Interpretability of Neural Networks

The theory and the interpretability of deep neural networks have always been called into questions. In the recent few years, there have been several ideas uncovering the theory of neural networks.

Renormalization Group (RG)

Mehta and Schwab analytically connected renormalization group (RG) with one particular type of deep learning networks, the restricted Boltzmann machines (RBM). (See their paper and a previous post.) RBM is similar to Heisenberg model in statistical physics. This weakness of this work is that it can only explain only one type of deep learning algorithms.

However, this insight gives rise to subsequent work, with the use of density matrix renormalization group (DMRG), entanglement renormalization (in quantum information), and tensor networks, a new supervised learning algorithm was invented. (See their paper and a previous post.)

Neural Networks as Polynomial Approximation

Lin and Tegmark were not satisfied with the RG intuition, and pointed out a special case that RG does not explain. However, they argue that neural networks are good approximation to several polynomial and asymptotic behaviors of the physical universe, making neural networks work so well in predictive analytics. (See their paper, Lin’s reply on Quora, and a previous post.)

Information Bottleneck (IB)

Tishby and his colleagues have been promoting information bottleneck as a backing theory of deep learning. (See previous post.) In recent papers such as arXiv:1612.00410, on top of his information bottleneck, they devised an algorithm using variation inference.


Recently, Kawaguchi, Kaelbling, and Bengio suggested that “deep model classes have an exponential advantage to represent certain natural target functions when compared to shallow model classes.” (See their paper and a previous post.) They provided their proof using generalization theory. With this, they introduced a new family of regularization methods.

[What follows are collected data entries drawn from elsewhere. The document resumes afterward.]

(** * Chunk generation worker (src/chunkWorker.ts)

    A shallow embedding of the voxel chunk generator: the grid allocator,
    the resource, terrain and tree stages, and the orchestrator
    [generateChunk], followed by the properties of the specification that
    were checked against them.

    Modelling conventions.
    - JavaScript numbers that hold sizes, loop counters and array indices
      are integers ([Z]).
    - The numbers of the noise side of the program (coordinates, scales,
      offsets, magnitudes, samples, thresholds) are IEEE 754 binary64
      values ([float]) and are combined with the binary64 operations,
      rounding, infinities and NaN included; a comparison with NaN is
      false.  [Math.floor] of such a number is NaN, an infinity or an
      integer; clamped by [Math.max(0, Math.min(., top))] it is NaN or an
      integer.
    - The draws of [rng.random()] and the canopy density are the rationals
      that the doubles denote ([Q]): they are compared with each other,
      and a draw is scaled by the width of an integer range and rounded
      to an integer, of which the properties below use the bounds only.
    - A JavaScript array is an object whose integer keys map to values.
      The source never reads [length], so an array is a finite map from
      [Z]; the grid [BlockID[][][]] is a map of maps of maps.  Reading a
      missing key gives [undefined] ([None]); indexing [undefined] throws
      a [TypeError]; assigning to a missing key of an existing row creates
      the key.  Sub-arrays are values: two planes never share a row.
    - The grid [input] and the generator [rng] are mutated in place by the
      source; they are the two components of the state of a state and
      exception monad.  A third, ghost component records every assignment
      to a grid cell; no branch of the program reads it. *)

From Stdlib Require Import ZArith QArith Qround Lia List String.
From Stdlib Require Import Floats.
From stdpp Require Import base option list list_numbers gmap.

Local Open Scope Z_scope.

(** ** Block identifiers *)

(** Modelled from the spec: the enumeration [BlockID] of [./Block] is not
    part of the sources at hand.  Section 3 lists the materials Air,
    Bedrock, Stone, Dirt, Grass, OakLog and Leaves, plus one identifier per
    configured resource. *)
Inductive BlockID : Type :=
| Air
| Grass
| Dirt
| Stone
| Bedrock
| OakLog
| Leaves
| Ore (k : nat).

#[global] Instance BlockID_eq_dec : EqDecision BlockID.
Proof. solve_decision. Defined.

(** [b === BlockID.X] where [b] may be [undefined]. *)
Definition strictEq (b : option BlockID) (c : BlockID) : bool :=
  match b with
  | Some b' => bool_decide (b' = c)
  | None => false
  end.

Definition is_resource (b : BlockID) : bool :=
  match b with
  | Ore _ => true
  | _ => false
  end.

(** ** Configuration records *)

(** [WorldSize] and [WorldParams] come from [./WorldChunk]; their fields
    are the ones the worker reads. *)
Record WorldSize : Type := mkWorldSize { width : Z; height : Z }.

Record TerrainParams : Type :=
  mkTerrainParams { scale : float; t_offset : float; t_magnitude : float }.

Record LayerParams : Type :=
  mkLayerParams { offset : float; magnitude : float }.

Record Range : Type := mkRange { min : Z; max : Z }.

Record CanopyParams : Type := mkCanopyParams { density : Q; size : Range }.

Record TreeParams : Type :=
  mkTreeParams {
      frequency : float;
      trunkHeight : Range;
      canopy : CanopyParams }.

Record WorldParams : Type :=
  mkWorldParams {
      seed : Q;
      terrain : TerrainParams;
      surface : LayerParams;
      bedrock : LayerParams;
      trees : TreeParams }.

(** [THREE.Vector3]. *)
Record Vector3 : Type := mkVector3 { vx : float; vy : float; vz : float }.

(** One value of [oreConfig] ([./Block]). *)
Record OreConfig : Type :=
  mkOreConfig { id : BlockID; ore_scale : Vector3; scarcity : float }.

(** [Object.entries(oreConfig)]: the entries in insertion order. *)
Definition OreEntries : Type := list (string * OreConfig).

(** ** Numbers *)

(** The double nearest to an integer (exact below 2^53). *)
Definition ofZ (z : Z) : float :=
  SF2Prim (binary_normalize prec emax z 0 false).

(** The value of [Math.floor(f)]. *)
Inductive Floored : Type :=
| FlNaN
| FlNegInf
| FlPosInf
| FlInt (k : Z).

Definition jsFloor (f : float) : Floored :=
  match Prim2SF f with
  | S754_nan => FlNaN
  | S754_infinity s => if s then FlNegInf else FlPosInf
  | S754_zero _ => FlInt 0
  | S754_finite s m e => FlInt (Z.shiftl (if s then Z.neg m else Z.pos m) e)
  end.

(** [Math.max(0, Math.min(v, top))] for an integer [top]: NaN ([None])
    when [v] is NaN, an integer otherwise. *)
Definition clampIndex (v : Floored) (top : Z) : option Z :=
  match v with
  | FlNaN => None
  | FlNegInf => Some 0
  | FlPosInf => Some (Z.max 0 top)
  | FlInt k => Some (Z.max 0 (Z.min k top))
  end.

(** [a < b] on draws. *)
Definition Qltb (a b : Q) : bool :=
  (Qnum a * QDen b <? Qnum b * QDen a)%Z.

(** [Math.round]: the nearest integer, halves towards plus infinity. *)
Definition jsRound (q : Q) : Z := Qfloor (q + (1 # 2)).

(** The largest length that [new Array(n)] accepts. *)
Definition maxArrayLength : Z := 4294967295.

(** ** The random generator and the noise field *)

(** The classes [RNG] ([./RNG]) and [SimplexNoise] (three) are not part of
    the sources; the worker only calls them, so they are parameters of the
    embedding, deterministic black boxes as in section 1 of the
    specification.  [rng_new] is [new RNG(seed)]; [rng_random] is
    [rng.random()], which advances the generator; [simplex_new] is
    [new SimplexNoise(rng)], which draws from [rng] to build its
    permutation table; [noise] and [noise3d] are the two sampling methods. *)
Class Oracle : Type :=
  mkOracle {
      RngState : Type;
      rng_new : Q -> RngState;
      rng_random : RngState -> Q * RngState;
      Simplex : Type;
      simplex_new : RngState -> Simplex * RngState;
      noise : Simplex -> float -> float -> float;
      noise3d : Simplex -> float -> float -> float -> float }.

(** The contract of the generator: uniform draws lie in [0,1]. *)
Class OracleRange (O : Oracle) : Prop :=
  mkOracleRange {
      random_range : forall r, (0 <= fst (rng_random r) <= 1)%Q }.

(** ** Grids *)

Abbreviation Row := (gmap Z BlockID).
Abbreviation Plane := (gmap Z (gmap Z BlockID)).
Abbreviation Grid := (gmap Z (gmap Z (gmap Z BlockID))).

(** [g[x][y]] when it is defined. *)
Definition row (g : Grid) (x y : Z) : option Row :=
  match g !! x with
  | Some p => p !! y
  | None => None
  end.

(** [g[x][y][z]] when it is defined. *)
Definition cell (g : Grid) (x y z : Z) : option BlockID :=
  match row g x y with
  | Some r => r !! z
  | None => None
  end.

(** [g[x][y][z] = v] on a grid where [g[x][y]] is defined. *)
Definition setCell (g : Grid) (x y z : Z) (v : BlockID) : Grid :=
  match g !! x with
  | Some p =>
      match p !! y with
      | Some r => <[x := <[y := <[z := v]> r]> p]> g
      | None => g
      end
  | None => g
  end.

(** Every cell of the [width * height * width] volume holds a block. *)
Definition populated (sz : WorldSize) (g : Grid) : Prop :=
  forall x y z,
    0 <= x < width sz -> 0 <= y < height sz -> 0 <= z < width sz ->
    exists b, cell g x y z = Some b.

(** ** Ghost trace of cell assignments *)

Inductive Stage : Type :=
| ByAllocator
| ByResources
| ByTerrain
| ByTrunk (baseX baseY baseZ : Z)
| ByCanopy (baseX topY baseZ R : Z).

Record WriteRec : Type :=
  mkWriteRec {
      w_stage : Stage;
      w_x : Z;
      w_y : Z;
      w_z : Z;
      w_old : option BlockID;
      w_new : BlockID }.

Inductive JsError : Type := TypeError | RangeError.

Section Model.
Context {O : Oracle}.

Record State : Type :=
  mkState { grid : Grid; rng : RngState; trace : list WriteRec }.

Inductive Outcome (A : Type) : Type :=
| Ok (a : A) (s : State)
| Throw (e : JsError) (s : State).
Arguments Ok {A} a s.
Arguments Throw {A} e s.

Definition M (A : Type) : Type := State -> Outcome A.

Definition ret {A} (a : A) : M A := fun s => Ok a s.

Definition bind {A B} (m : M A) (k : A -> M B) : M B :=
  fun s =>
    match m s with
    | Ok a s' => k a s'
    | Throw e s' => Throw e s'
    end.

Definition throw {A} (e : JsError) : M A := fun s => Throw e s.

Definition final {A} (o : Outcome A) : State :=
  match o with
  | Ok _ s => s
  | Throw _ s => s
  end.

Definition returns {A} (o : Outcome A) : bool :=
  match o with
  | Ok _ _ => true
  | Throw _ _ => false
  end.
End Model.

Arguments Ok {O A} a s.
Arguments Throw {O A} e s.

Declare Scope js_scope.
Delimit Scope js_scope with js.
Notation "x <- m ;; k" := (bind m (fun x => k))
  (at level 100, m at next level, right associativity) : js_scope.
Notation "m ;;; k" := (bind m (fun _ => k))
  (at level 100, right associativity) : js_scope.

Section Program.
Context {O : Oracle}.
Local Open Scope js_scope.

(** *** Primitive operations *)

(** [rng.random()]. *)
Definition random : M Q :=
  fun s =>
    let '(u, r) := rng_random (rng s) in
    Ok u (mkState (grid s) r (trace s)).

(** [new SimplexNoise(rng)]. *)
Definition newSimplexNoise : M Simplex :=
  fun s =>
    let '(sx, r) := simplex_new (rng s) in
    Ok sx (mkState (grid s) r (trace s)).

(** The expression [input[x][y][z]]. *)
Definition readBlock (x y z : Z) : M (option BlockID) :=
  fun s =>
    match row (grid s) x y with
    | Some r => Ok (r !! z) s
    | None => Throw TypeError s
    end.

(** The statement [input[x][y][z] = v]. *)
Definition writeBlock (by_ : Stage) (x y z : Z) (v : BlockID) : M unit :=
  fun s =>
    match row (grid s) x y with
    | Some r =>
        Ok tt (mkState (setCell (grid s) x y z v) (rng s)
                 (trace s ++ [mkWriteRec by_ x y z (r !! z) v]))
    | None => Throw TypeError s
    end.

(** *** Loops *)

Fixpoint foldM (body : Z -> M unit) (l : list Z) : M unit :=
  match l with
  | [] => ret tt
  | k :: l' => body k ;;; foldM body l'
  end.

(** [for (let k = lo; k < hi; k++) body]. *)
Definition forZ (lo hi : Z) (body : Z -> M unit) : M unit :=
  foldM body (seqZ lo (hi - lo)).

(** [for (let k = hi; k >= lo; k--) body]. *)
Definition forDown (hi lo : Z) (body : Z -> M unit) : M unit :=
  foldM body (reverse (seqZ lo (hi - lo + 1))).

(** *** Grid allocator, lines 27-39 *)

(** [new Array(n)] throws a RangeError unless 0 <= n <= 2^32 - 1. *)
Definition newArray (n : Z) : M unit :=
  if (n <? 0) || (maxArrayLength <? n) then throw RangeError else ret tt.

Definition setGrid (g : Grid) : M unit :=
  fun s => Ok tt (mkState g (rng s) (trace s)).

Definition getGrid : M Grid := fun s => Ok (grid s) s.

(** [data[x] = new Array(height)]. *)
Definition allocPlane (x : Z) : M unit :=
  g <- getGrid ;; setGrid (<[x := ∅]> g).

(** [data[x][y] = new Array(width)]. *)
Definition allocRow (x y : Z) : M unit :=
  g <- getGrid ;;
  match g !! x with
  | Some p => setGrid (<[x := <[y := ∅]> p]> g)
  | None => throw TypeError
  end.

Definition initEmptyChunk (chunkSize : WorldSize) : M unit :=
  newArray (width chunkSize) ;;;
  setGrid ∅ ;;;
  forZ 0 (width chunkSize) (fun x =>
    newArray (height chunkSize) ;;;
    allocPlane x ;;;
    forZ 0 (height chunkSize) (fun y =>
      newArray (width chunkSize) ;;;
      allocRow x y ;;;
      forZ 0 (width chunkSize) (fun z =>
        writeBlock ByAllocator x y z Air))).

Geometric View on Generative Adversarial Networks (GAN)

Recently, Lei, Su, Cui, Yau, and Gu tried to offer a geometric view of generative adversarial networks (GAN), and provided a simpler method of training the discriminator and generator with a large class of transportation problems. However, I am still yet to understand their work, and their experimental results were done on low-dimensional feature spaces. (See their paper.) Their work is very mathematical.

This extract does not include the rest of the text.